Um ano depois, vale a pena revisitar essa imagem, que na realidade nunca deixou de estar presente, e nos perguntarmos de onde vem seu excepcional poder icônico. Por que aquela imagem permaneceu a representar o que estamos ainda vivenciando e não qualquer outra? E o que nos revela sobre si mesmo ou nos ensina sobre nós mesmos? Tentando resumir o que certamente mereceria uma reflexão mais ampla, eu indicaria quatro razões.
A audácia de habitar a vulnerabilidade como um lugar de experiência humana e de crente. É verdade que a cultura dominante, o mainstream modelado como um automatismo por nossas sociedades de consumo, fez da vulnerabilidade uma espécie de tabu. A fragilidade está sujeita à ocultação.
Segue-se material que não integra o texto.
(** * Request construction and authentication layer of node-twitter-api-v2

    A shallow embedding of [ClientRequestMaker] (request-maker mixin):
    [saveRateLimit], [send], [sendStream], [buildOAuth],
    [getOAuthAccessTokens], [writeAuthHeaders] and [getHttpRequestArgs].

    JavaScript objects that the caller hands to the client (headers, body
    and query mappings) live in a store and are passed by reference, as in
    the source; every write of the source is a write to that store.  Code
    of other modules ([RequestParamHelpers], [OAuth1Helper], [OAuth2Helper],
    the WHATWG [URL] class, [TweetStream], [RequestHandlerHelper]) is taken
    as a parameter through the classes [Platform], [ParamHelpers] and
    [OAuthApi]. *)

From stdpp Require Import gmap strings list fin_maps pretty.
From Stdlib Require Import ZArith.
From Stdlib Require Strings.Byte.
From Stdlib Require Import Strings.Ascii.

Open Scope string_scope.
Set Warnings "-register-all".

(** ** JavaScript values and truthiness *)

Inductive JsValue :=
  | JUndefined
  | JNull
  | JBool (b : bool)
  | JNum (n : Z)
  | JStr (s : string)
  | JArr (items : list JsValue)
  | JObj (fields : list (string * JsValue)).

Definition is_undefined (v : JsValue) : bool :=
  match v with JUndefined => true | _ => false end.

(** [if (s)] on a value of type [string | undefined]: the empty string and
    [undefined] are falsy. *)
Definition truthy (s : option string) : bool :=
  match s with
  | Some (String _ _) => true
  | _ => false
  end.

(** [x !== false] on a value of type [boolean | undefined]. *)
Definition not_false (b : option bool) : bool :=
  match b with Some false => false | _ => true end.

(** [a || b] followed by a boolean test, on [boolean | undefined]. *)
Definition or_truthy (a b : option bool) : bool :=
  match a with Some true => true | _ => default false b end.

(** ** Data model *)

Definition loc := positive.

(** The body handed over by the caller: a reference to an object, or a
    [Buffer]. *)
Inductive TRequestBody :=
  | BodyRef (l : loc)
  | BodyBuffer (bytes : list Byte.byte).

(** What a helper sees when it reads the body. *)
Inductive BodyData :=
  | DataObject (m : gmap string JsValue)
  | DataBuffer (bytes : list Byte.byte).

(** The encoded body, [string | Buffer]. *)
Inductive BodyPayload :=
  | PayloadString (s : string)
  | PayloadBuffer (bytes : list Byte.byte).

(** [x || undefined] on [string | Buffer | undefined]: only the empty string
    is falsy. *)
Definition or_undefined (p : option BodyPayload) : option BodyPayload :=
  match p with
  | Some (PayloadString "") => None
  | _ => p
  end.

(** [if (args.body)]. *)
Definition payload_truthy (p : option BodyPayload) : bool :=
  match or_undefined p with Some _ => true | None => false end.

(** Modelled from the spec: the declaration of [TwitterRateLimit] lives in
    the types module; the spec describes it as the remaining / limit /
    reset-epoch triple. *)
Record TwitterRateLimit := {
  rl_limit : Z;
  rl_remaining : Z;
  rl_reset : Z;
}.

Record OAuthTokens := { tok_key : string; tok_secret : string }.

(** [new OAuth1Helper({ consumerKeys: { key, secret } })]. *)
Record OAuth1Helper := { consumerKeys : OAuthTokens }.

(** The argument of [OAuth1Helper.authorize]. *)
Record OAuthRequest := {
  oa_url : string;
  oa_method : string;
  oa_data : gmap string JsValue;
}.

Inductive Outcome (A : Type) :=
  | Returned (a : A)
  | Thrown (message : string).
Arguments Returned {A} a.
Arguments Thrown {A} message.

(** ** External collaborators *)

Class Platform := {
  (** the WHATWG [URL] class; [newURL] is [None] when [new URL(s)] throws *)
  URL : Type;
  newURL : string → option URL;
  url_origin : URL → string;
  url_pathname : URL → string;
  url_toString : URL → string;
  (** [String.prototype.toUpperCase] *)
  toUpperCase : string → string;
  (** opaque values that are only passed along *)
  HttpAgent : Type;
  DebugHandler : Type;
  PayloadPredicate : Type;
}.

Class OAuthApi := {
  (** nonce and timestamp read by the signer *)
  Entropy : Type;
  OAuthAuthorization : Type;
  authorize : OAuth1Helper → Entropy → OAuthRequest → option OAuthTokens → OAuthAuthorization;
  toHeader : OAuth1Helper → OAuthAuthorization → gmap string string;
  (** [OAuth2Helper.getAuthHeader] *)
  getAuthHeader : string → string → string;
}.

(** The static methods of [RequestParamHelpers] used by the request maker.
    Helpers that mutate an argument return its new contents. *)
Class ParamHelpers `{Platform} := {
  applyRequestParametersToUrl : URL → gmap string string → URL;
  formatQueryToString : gmap string JsValue → gmap string string;
  moveUrlQueryParamsIntoObject : URL → gmap string string → URL * gmap string string;
  autoDetectBodyType : URL → string;
  mergeQueryAndBodyForOAuth : gmap string string → BodyData → gmap string JsValue;
  constructBodyParams :
    BodyData → gmap string string → string → Outcome (option BodyPayload) * gmap string string;
  addQueryParamsToUrl : URL → gmap string string → URL;
  setBodyLengthHeader : gmap string string → BodyPayload → gmap string string;
}.

(** Modelled from the spec: [trimUndefinedProperties] of the helpers module
    removes, in place, the keys of a body mapping whose value is
    [undefined]. *)
Definition trimUndefinedProperties (m : gmap string JsValue) : gmap string JsValue :=
  filter (λ kv, is_undefined kv.2 = false) m.

(** A query passed where signature data is expected (TypeScript subtyping:
    every value is a string). *)
Definition query_data (q : gmap string string) : gmap string JsValue := JStr <$> q.

Definition BODY_METHODS : gset string := {[ "POST"; "PUT"; "PATCH" ]}.

Definition is_body_method (m : string) : bool := bool_decide (m ∈ BODY_METHODS).

(** Lines 170-173: add the protocol when the URL does not start with
    [http]. *)
Definition addProtocol (url : string) : string :=
  if String.prefix "http" url then url else "https://" ++ url.

Section RequestMaker.
Context `{PH : ParamHelpers} `{OA : OAuthApi}.

Record IClientSettings := {
  httpAgent : option HttpAgent;
  cs_disableCompression : option bool;
}.

Record ClientRequestMaker := {
  _bearerToken : option string;
  _consumerToken : option string;
  _consumerSecret : option string;
  _accessToken : option string;
  _accessSecret : option string;
  _basicToken : option string;
  _clientId : option string;
  _clientSecret : option string;
  _oauth : option OAuth1Helper;
  _rateLimits : gmap string TwitterRateLimit;
  _clientSettings : IClientSettings;
}.

(** [IGetHttpRequestArgs & IGetStreamRequestArgs]; an absent option is
    [None]. Objects are given by reference. *)
Record IGetHttpRequestArgs := {
  a_url : string;
  a_method : string;
  a_query : option loc;
  a_body : option TRequestBody;
  a_headers : option loc;
  a_forceBodyMode : option string;
  a_enableAuth : option bool;
  a_params : option (gmap string string);
  a_timeout : option Z;
  a_enableRateLimitSave : option bool;
  a_disableCompression : option bool;
  a_requestEventDebugHandler : option DebugHandler;
  a_payloadIsError : option PayloadPredicate;
  a_autoConnect : option bool;
}.

(** The value returned by [getHttpRequestArgs]. *)
Record RequestDescriptor := {
  rawUrl : string;
  d_url : URL;
  d_method : string;
  d_headers : loc;
  d_body : option BodyPayload;
}.

Record ClientRequestOptions := {
  o_method : string;
  o_headers : loc;
  o_timeout : option Z;
  o_agent : option HttpAgent;
}.

(** [TRequestFullData] and [TRequestFullStreamData]; the bound closure
    [this.saveRateLimit.bind(this, rawUrl)] is represented by the key it
    captures. *)
Record TRequestFullData := {
  r_url : URL;
  r_options : ClientRequestOptions;
  r_body : option BodyPayload;
  r_rateLimitSaver : option string;
  r_requestEventDebugHandler : option DebugHandler;
  r_payloadIsError : option PayloadPredicate;
  r_compression : bool;
}.

Record TweetStream := { ts_requestData : TRequestFullData }.

(** Calls to external collaborators, in program order. *)
Inductive Event :=
  | EvAuthorize (o : OAuth1Helper) (req : OAuthRequest) (tokens : option OAuthTokens)
  | EvMakeRequest (data : TRequestFullData)
  | EvNewStream (data : TRequestFullData)
  | EvConnect (s : TweetStream).

(** The store: contents of header, body and query objects, and the trace
    of external calls.  An object lives in the heap of the role it is passed
    in, so the store describes callers that pass three distinct objects as
    headers, body and query; one object passed in two roles is not described.
    Objects are plain writable objects: a write never throws. *)
Record World := {
  w_headers : gmap loc (gmap string string);
  w_bodies : gmap loc (gmap string JsValue);
  w_queries : gmap loc (gmap string JsValue);
  w_trace : list Event;
}.

Definition Eff (A : Type) : Type := World → Outcome A * World.

Definition ret {A} (a : A) : Eff A := λ w, (Returned a, w).

Definition bind {A B} (m : Eff A) (k : A → Eff B) : Eff B :=
  λ w, match m w with
       | (Returned a, w') => k a w'
       | (Thrown e, w') => (Thrown e, w')
       end.

Definition throw {A} (e : string) : Eff A := λ w, (Thrown e, w).

Notation "'let!' x ':=' m 'in' k" := (bind m (λ x, k))
  (at level 10, x pattern, k at level 200).

(** *** Store primitives *)

Definition with_headers (l : loc) (h : gmap string string) (w : World) : World :=
  {| w_headers := <[l := h]> (w_headers w);
     w_bodies := w_bodies w;
     w_queries := w_queries w;
     w_trace := w_trace w |}.

Definition with_body (l : loc) (b : gmap string JsValue) (w : World) : World :=
  {| w_headers := w_headers w;
     w_bodies := <[l := b]> (w_bodies w);
     w_queries := w_queries w;
     w_trace := w_trace w |}.

Definition with_event (ev : Event) (w : World) : World :=
  {| w_headers := w_headers w;
     w_bodies := w_bodies w;
     w_queries := w_queries w;
     w_trace := w_trace w ++ [ev] |}.

(** Contents of an object; a reference that was never allocated reads as
    the empty object. *)
Definition headers_at (w : World) (l : loc) : gmap string string :=
  default ∅ (w_headers w !! l).

Definition body_at (w : World) (l : loc) : gmap string JsValue :=
  default ∅ (w_bodies w !! l).

Definition query_at (w : World) (l : loc) : gmap string JsValue :=
  default ∅ (w_queries w !! l).

(** An object literal: a fresh object. *)
Definition allocHeaders (h : gmap string string) : Eff loc :=
  λ w, let l := fresh (dom (w_headers w)) in (Returned l, with_headers l h w).

Definition allocBody (b : gmap string JsValue) : Eff loc :=
  λ w, let l := fresh (dom (w_bodies w)) in (Returned l, with_body l b w).

Definition readHeaders (l : loc) : Eff (gmap string string) :=
  λ w, (Returned (headers_at w l), w).

Definition writeHeaders (l : loc) (h : gmap string string) : Eff unit :=
  λ w, (Returned tt, with_headers l h w).

(** [headers[k] = v] *)
Definition setHeader (l : loc) (k v : string) : Eff unit :=
  let! h := readHeaders l in writeHeaders l (<[k := v]> h).

Definition readBody (l : loc) : Eff (gmap string JsValue) :=
  λ w, (Returned (body_at w l), w).

Definition writeBody (l : loc) (b : gmap string JsValue) : Eff unit :=
  λ w, (Returned tt, with_body l b w).

(** What a helper reads when it is handed the body. *)
Definition body_data (w : World) (b : TRequestBody) : BodyData :=
  match b with
  | BodyRef l => DataObject (body_at w l)
  | BodyBuffer bytes => DataBuffer bytes
  end.

Definition readBodyData (b : TRequestBody) : Eff BodyData :=
  λ w, (Returned (body_data w b), w).


Definition emit (ev : Event) : Eff unit :=
  λ w, (Returned tt, with_event ev w).

(** The string held by a credential field known to be truthy. *)
Definition str (s : option string) : string := default "" s.

(** *** The rate-limit store

    [_rateLimits] holds the own properties of the object; under every key
    but ["__proto__"], line 27 stores one.  The keys [send] and [sendStream]
    bind are [rawUrl] values, the origin and pathname of a URL. *)

Definition saveRateLimit (self : ClientRequestMaker)
    (originalUrl : string) (rateLimit : TwitterRateLimit) : ClientRequestMaker :=
  {| _bearerToken := _bearerToken self;
     _consumerToken := _consumerToken self;
     _consumerSecret := _consumerSecret self;
     _accessToken := _accessToken self;
     _accessSecret := _accessSecret self;
     _basicToken := _basicToken self;
     _clientId := _clientId self;
     _clientSecret := _clientSecret self;
     _oauth := _oauth self;
     _rateLimits := <[originalUrl := rateLimit]> (_rateLimits self);
     _clientSettings := _clientSettings self |}.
A audácia de abraçar e dar novamente significado ao vazio. Uma das experiências mais impactantes do confinamento foi, no início da pandemia, testemunhar o esvaziamento das cidades. De um momento para o outro, houve um estranho e desconhecido silêncio. Incrédulos, olhamos pelas janelas para as ruas e praças em absoluta solidão, sentindo-nos como se tivéssemos sido despojados do mundo. Nossa primeira reação foi a de ler o vazio como algo hostil que nos ameaçava.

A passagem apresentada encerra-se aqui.